> **About this exercise**: Please return all lines from the records below that include the string "specification".

Top of Data supplied

(** * BioSim: the orchestration wrapper of the island simulation

    A shallow embedding of [src/biosim/simulation.py].  The class [BioSim]
    seeds Python's global [random] module, builds an island from a map string,
    populates it, and then advances it one year at a time while recording the
    island-wide totals of both species.

    The module [biosim.island] that the wrapper imports is not part of the
    sources at hand.  Its interface is the type class [IslandModule] below, and
    a model of the parts the specification describes lives in [IslandSpec]. *)

From Stdlib Require Import ZArith Ascii.
From stdpp Require Import functions gmap strings list fin_maps.

Local Open Scope Z_scope.

(** ** Python outcomes *)

(** The error kinds of the engine, section 7 of the specification. *)
Inductive EngineError := MapFormatError | PopulationError | ParameterError.

(** Exceptions that can surface from a call into the wrapper. *)
Inductive Exn :=
| AttributeError (attr : string)
| IndexError
| Engine (kind : EngineError).

Inductive outcome (A : Type) :=
| Returns (a : A)
| Raises (e : Exn).
Arguments Returns {A} a.
Arguments Raises {A} e.

Definition returned {A} (o : outcome A) : bool :=
  match o with Returns _ => true | Raises _ => false end.

(** ** State and exceptions

    A computation reads and writes a state [Σ] and either returns or raises.
    The state survives a raise: what a failing call has already mutated stays
    mutated, as in Python. *)

Definition M (Σ A : Type) : Type := Σ -> outcome A * Σ.

Definition ret {Σ A} (a : A) : M Σ A := fun σ => (Returns a, σ).

Definition raise {Σ A} (e : Exn) : M Σ A := fun σ => (Raises e, σ).

Definition bind {Σ A B} (m : M Σ A) (k : A -> M Σ B) : M Σ B :=
  fun σ =>
    match m σ with
    | (Returns a, σ') => k a σ'
    | (Raises e, σ') => (Raises e, σ')
    end.

Definition gets {Σ A} (f : Σ -> A) : M Σ A := fun σ => (Returns (f σ), σ).

Definition modify {Σ} (f : Σ -> Σ) : M Σ unit := fun σ => (Returns tt, f σ).

Declare Scope py_scope.
Delimit Scope py_scope with py.
Notation "x <- m ;; k" := (bind m (fun x => k))
  (at level 100, m at next level, right associativity) : py_scope.
Notation "m ;;; k" := (bind m (fun _ => k))
  (at level 100, right associativity) : py_scope.
Local Open Scope py_scope.

(** [for x in xs: body]. *)
Fixpoint for_each {Σ A} (xs : list A) (body : A -> M Σ unit) : M Σ unit :=
  match xs with
  | [] => ret tt
  | x :: rest => body x ;;; for_each rest body
  end.

(** [range(n)] for a Python integer [n]: empty when [n <= 0]. *)
Definition py_range (n : Z) : list Z := Z.of_nat <$> seq 0 (Z.to_nat n).

(** [l[-1]]: the last element, [IndexError] on the empty list. *)
Definition index_last {Σ} (l : list Z) : M Σ Z :=
  match last l with
  | Some x => ret x
  | None => raise IndexError
  end.

(** The receiver of a method call [x.m(...)] in the two parameter setters:
    a [str] (what the docstrings ask for) or an object of a class of
    [biosim.island] that defines the method. *)
Inductive Receiver (C : Type) :=
| StrObj (s : string)
| ClassObj (c : C).
Arguments StrObj {C} s.
Arguments ClassObj {C} c.

(** ** The island module *)

(** Modelled from the spec: the interface of [biosim.island], which is
    imported by [simulation.py] and missing from the sources.  The engine is
    sequential; its only process-wide state is the random source and the
    parameter store (sections 2 and 5), so every entry point is a function of
    the island object, the store and the state of the random source.  The
    yearly advance has no error case (section 7). *)
Class IslandModule := {
  Island : Type;
  Population : Type;
  Rng : Type;
  Store : Type;
  SpeciesClass : Type;
  LandscapeClass : Type;
  ParamDict : Type;
  (** the state of [random] right after [random.seed(seed)] *)
  seed_state : Z -> Rng;
  (** [Island(island_map=...)] *)
  Island_init : string -> Store -> Rng -> outcome Island * Rng;
  (** [island.populate_the_island(population)] *)
  populate_the_island :
    Population -> Store -> Island -> Rng -> outcome unit * Island * Rng;
  (** the six phases of one year, applied to the whole grid *)
  advance_year : Store -> Island -> Rng -> Island * Rng;
  (** [island.total_island_population]: herbivores, carnivores *)
  total_island_population : Island -> Z * Z;
  (** [island.population_in_each_cell], row-major *)
  population_in_each_cell : Island -> list (Z * Z);
  (** [cls.set_animal_parameters(params)] *)
  species_set_animal_parameters :
    SpeciesClass -> ParamDict -> Store -> outcome unit * Store;
  (** [cls.set_landscape_parameters(params)] *)
  landscape_set_landscape_parameters :
    LandscapeClass -> ParamDict -> Store -> outcome unit * Store;
}.

(** Modelled from the spec: [Island.annual_cycle], missing from the sources.
    It runs the yearly advance and "finally aggregates totals and hands them
    back to the wrapper" (section 2). *)
Definition annual_cycle `{IslandModule}
    (st : Store) (isl : Island) (r : Rng) : (Z * Z) * Island * Rng :=
  let '(isl', r') := advance_year st isl r in
  (total_island_population isl', isl', r').

(** ** The wrapper *)

Section Wrapper.
Context `{IM : IslandModule}.

(** What the wrapper asks of its collaborators, in call order. *)
Inductive Event :=
| EvSeed (seed : Z)
| EvIslandInit (island_map : string)
| EvPopulate
| EvAnnualCycle
| EvSetParameters.

#[local] Instance Event_eq_dec : EqDecision Event.
Proof. solve_decision. Defined.

(** Process-wide state: the [random] module, the parameter store, and the
    log of calls made so far. *)
Record Process := {
  random_state : Rng;
  param_store : Store;
  call_log : list Event;
}.

Definition log (ev : Event) (p : Process) : Process :=
  {| random_state := random_state p;
     param_store := param_store p;
     call_log := call_log p ++ [ev] |}.

(** [class DataFrame], as far as [animal_distribution] uses it. *)
Record DataFrame := {
  df_columns : list string;
  df_rows : list (Z * Z);
}.

Record BioSim := {
  last_year_simulated : Z;
  island_map : string;
  ini_pop : Population;
  island : Island;
  herbivore_list : list Z;
  carnivore_list : list Z;
  ymax_animals : option Z;
  cmax_animals : option (gmap string Z);
  img_base : option string;
  img_fmt : string;
}.

Definition with_island (isl : Island) (s : BioSim) : BioSim :=
  {| last_year_simulated := last_year_simulated s;
     island_map := island_map s;
     ini_pop := ini_pop s;
     island := isl;
     herbivore_list := herbivore_list s;
     carnivore_list := carnivore_list s;
     ymax_animals := ymax_animals s;
     cmax_animals := cmax_animals s;
     img_base := img_base s;
     img_fmt := img_fmt s |}.

Definition with_herbivore_list (l : list Z) (s : BioSim) : BioSim :=
  {| last_year_simulated := last_year_simulated s;
     island_map := island_map s;
     ini_pop := ini_pop s;
     island := island s;
     herbivore_list := l;
     carnivore_list := carnivore_list s;
     ymax_animals := ymax_animals s;
     cmax_animals := cmax_animals s;
     img_base := img_base s;
     img_fmt := img_fmt s |}.

Definition with_carnivore_list (l : list Z) (s : BioSim) : BioSim :=
  {| last_year_simulated := last_year_simulated s;
     island_map := island_map s;
     ini_pop := ini_pop s;
     island := island s;
     herbivore_list := herbivore_list s;
     carnivore_list := l;
     ymax_animals := ymax_animals s;
     cmax_animals := cmax_animals s;
     img_base := img_base s;
     img_fmt := img_fmt s |}.

(** *** Calls out of the wrapper *)

(** [random.seed(seed)] *)
Definition random_seed (seed : Z) : M Process unit :=
  modify (fun p =>
    log (EvSeed seed)
      {| random_state := seed_state seed;
         param_store := param_store p;
         call_log := call_log p |}).

(** [bi.Island(island_map=island_map)] *)
Definition new_Island (island_map : string) : M Process Island :=
  fun p =>
    let '(o, r) := Island_init island_map (param_store p) (random_state p) in
    (o, log (EvIslandInit island_map)
          {| random_state := r;
             param_store := param_store p;
             call_log := call_log p |}).

(** [isl.populate_the_island(population)] on an island object [isl]; the
    object is mutated in place, also when the call raises. *)
Definition call_populate (population : Population) (isl : Island)
    (p : Process) : outcome unit * Island * Process :=
  let '(o, isl', r) :=
    populate_the_island population (param_store p) isl (random_state p) in
  (o, isl', log EvPopulate
              {| random_state := r;
                 param_store := param_store p;
                 call_log := call_log p |}).

(** [isl.annual_cycle()] *)
Definition call_annual_cycle (isl : Island) (p : Process)
    : (Z * Z) * Island * Process :=
  let '(totals, isl', r) :=
    annual_cycle (param_store p) isl (random_state p) in
  (totals, isl', log EvAnnualCycle
                   {| random_state := r;
                      param_store := param_store p;
                      call_log := call_log p |}).

(** A call on [self.island] from inside a method. *)
Definition self_island_populate (population : Population)
    : M (BioSim * Process) unit :=
  fun '(self, p) =>
    let '(o, isl', p') := call_populate population (island self) p in
    (o, (with_island isl' self, p')).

Bottom of Data supplied

> **Output of the exercise**:
    a model of the parts the specification describes lives in [IslandSpec]. *)
(** The error kinds of the engine, section 7 of the specification. *)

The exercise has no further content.